Collaborative research and supporter funding key to finding a cure for myeloma
Finding answers to discover a cure for myeloma is one of our main objectives at Myeloma UK. We are committed to achieving this with the help of supporters such as Alison Goldberg and Sara Phillips, who are trustees of The Joyce and Norman Freed Charitable Trust, which they established in 2016 to help fund projects that further the advancement of health and well-being within the UK.
One such project that their Trust is funding through Myeloma UK is with the Structural Genomics Consortium (SGC) in Oxford. The SGC carries out research into new areas of human biology to enable the discovery of new drugs or improved treatment options. The SGC helps to accelerate research towards new treatments by making all of its research outputs freely available to a collaborative network of scientists from universities and pharmaceutical companies. This means other researchers can use the data and build on the findings. Together, this network of academic and industry scientists drives new scientific and drug discoveries.
The Myeloma UK funded project at the SGC, generously supported by The Joyce and Norman Freed Charitable Trust, is led by Dr Kilian Huber. The aim is to advance our understanding of how certain established and experimental anti-myeloma drugs actually work at the molecular level and kill myeloma cells. This knowledge could allow researchers to discover improved drugs and understand why some patients don’t respond at all to current ones. The project uses the world-class expertise of Dr Huber and his colleagues in a set of techniques called “chemoproteomics”. Analogous to fishing, the SGC team are identifying which specific proteins they can ‘catch’ when using the myeloma drugs as ‘bait’. This chemoproteomics project is generating very large amounts of data which need proper analysis and curation to inform and support the ongoing laboratory research. In addition, a key output of this research project will be an open-access database which will be made freely available. Dr Felix Feyertag, The Joyce and Norman Freed Charitable Trust funded bioinformatician will create this database as a resource to support myeloma research worldwide.

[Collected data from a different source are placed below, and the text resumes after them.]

Lemma concrete_entity_binding_witness :
  (∃ f w',
     create_file_for_resource (sample_organization 1) (sample_resource 1 22 32)
       "notes.txt" "text/plain" (sample_user 7) world_collection = (Ok f, w')
     ∧ File.file_id f = 32 ∧ File.resource_id f = 22)
  ∧ (∃ m w',
       create_meeting (sample_organization 1) (sample_resource 1 22 32)
         (sample_user 7) world_collection = (Ok m, w')
       ∧ Meeting.meeting_id m = 32 ∧ Meeting.resource_id m = 22)
  ∧ (∃ s w',
       create_website (sample_organization 1) (sample_resource 1 22 32)
         (sample_user 7) "https://example.com" world_collection = (Ok s, w')
       ∧ Website.website_id s = 32 ∧ Website.resource_id s = 22).
Proof.
  destruct (concrete_entity_binding world_collection (sample_organization 1)
              (sample_resource 1 22 32) (sample_user 7)
              "notes.txt" "text/plain" "https://example.com")
    as (Hfile & Hmeeting & Hwebsite).
  split; [|split]; do 2 eexists.
  - split; [reflexivity|]. eapply Hfile. reflexivity.
  - split; [reflexivity|]. eapply Hmeeting. reflexivity.
  - split; [reflexivity|]. eapply Hwebsite. reflexivity.
Defined.

(** ** UserRepo and OrganizationRepo: the default rows *)

Lemma get_default_user_found (w : World) (user : User.t) :
  head (filter (λ u, User.first_name u = "Default AI"
                     ∧ User.last_name u = "service user 2") (users w))
  = Some user →
  get_default_user w = (Ok user, w).
Proof. intros Hfound. unfold get_default_user. run_repo. by rewrite Hfound. Qed.

(** [get_default_user] returns whenever the identity it may have to draw
    is not already the key of a user. *)
Lemma get_default_user_returns (w : World) :
  [entropy w (draws w)] ∉ (primary_key <$> users w) →
  ∃ user w', get_default_user w = (Ok user, w').
Proof.
  intros Hfresh. unfold get_default_user. run_repo.
  destruct (head (filter _ (users w))) as [found|]; [eauto|].
  unfold new_User, datetime_now, uuid4. run_repo.
  rewrite commit_object_fresh by done. eauto.
Qed.

(** A call that returns leaves the returned user as the first sentinel
    row of the users shard, and the organizations shard as it was. *)
Lemma get_default_user_Ok (w w' : World) (user : User.t) :
  get_default_user w = (Ok user, w') →
  head (filter (λ u, User.first_name u = "Default AI"
                     ∧ User.last_name u = "service user 2") (users w'))
  = Some user
  ∧ organizations w' = organizations w
  ∧ organization_users w' = organization_users w.
Proof.
  unfold get_default_user. run_repo.
  destruct (head (filter _ (users w))) as [found|] eqn:Hfound.
  - by intros [= <- <-].
  - unfold new_User, datetime_now, uuid4. run_repo.
    intros Hcommit. apply commit_object_Ok in Hcommit as (-> & -> & _).
    simpl. split; [|done]. by apply first_snoc_None.
Qed.

(** The first step of [get_default_organization], the organization found
    or created: when it returns, the organization it returns is the first
    row of that name, and only the table of organizations has changed. *)
Lemma default_organization_step_Ok (w wa : World) (chosen : Organization.t) :
  (organization ← query (λ w,
     head (filter (λ o, Organization.name o = "Default AI service org 2")
             (organizations w)));
   match organization with
   | Some organization => mret organization
   | None =>
       organization ← new_Organization "Default AI service org 2";
       _commit_object organization
   end) w = (Ok chosen, wa) →
  head (filter (λ o, Organization.name o = "Default AI service org 2")
          (organizations wa)) = Some chosen
  ∧ users wa = users w
  ∧ organization_users wa = organization_users w.
Proof.
  run_repo.
  destruct (head (filter _ (organizations w))) as [found|] eqn:Hfound.
  - by intros [= <- <-].
  - unfold new_Organization, datetime_now, uuid4. run_repo.
    intros Hcommit. apply commit_object_Ok in Hcommit as (-> & -> & _).
    simpl. split; [|done]. by apply first_snoc_None.
Qed.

Alison and Sara from the Joyce and Norman Freed Charitable Trust recently visited the SGC Oxford laboratories, with Myeloma UK representatives Director of Research Dr Simon Ridley and Director of Income Generation Claire Houghton, to meet the SGC team and to hear about the project and its progress. The project is going well, with chemoproteomics experiments revealing candidate proteins which ‘stick to’ the myeloma drugs tested. Dr Feyertag is making sense of the large volumes of data coming from these experiments which is informing the following rounds of validation experiments.
Alison Goldberg said: “Having supported Myeloma UK over many years, my sister Sara and I have been impressed with the impact Myeloma UK and its work has had on myeloma patients. We wanted to visit the SGC and to understand the role they play. We were so impressed with the facilities at the SGC as well as the excellent progress being made with the research. Results from this study will help to optimise the use of current and future treatments. It’s really encouraging to see the impact our funding is having on research.”
Dr Simon Ridley, Director of Research at Myeloma UK said “We are very grateful for the generous support from the Joyce and Norman Freed Charitable Trust. Myeloma UK receives no government funding and we are almost entirely dependent on voluntary donations to carry out our research, patient advocacy and support. We have identified the work at the SGC as an important area of research, which aims to underpin the discovery of better treatments for patients. We look forward to seeing the outputs of this SGC project furthering drug research in myeloma.”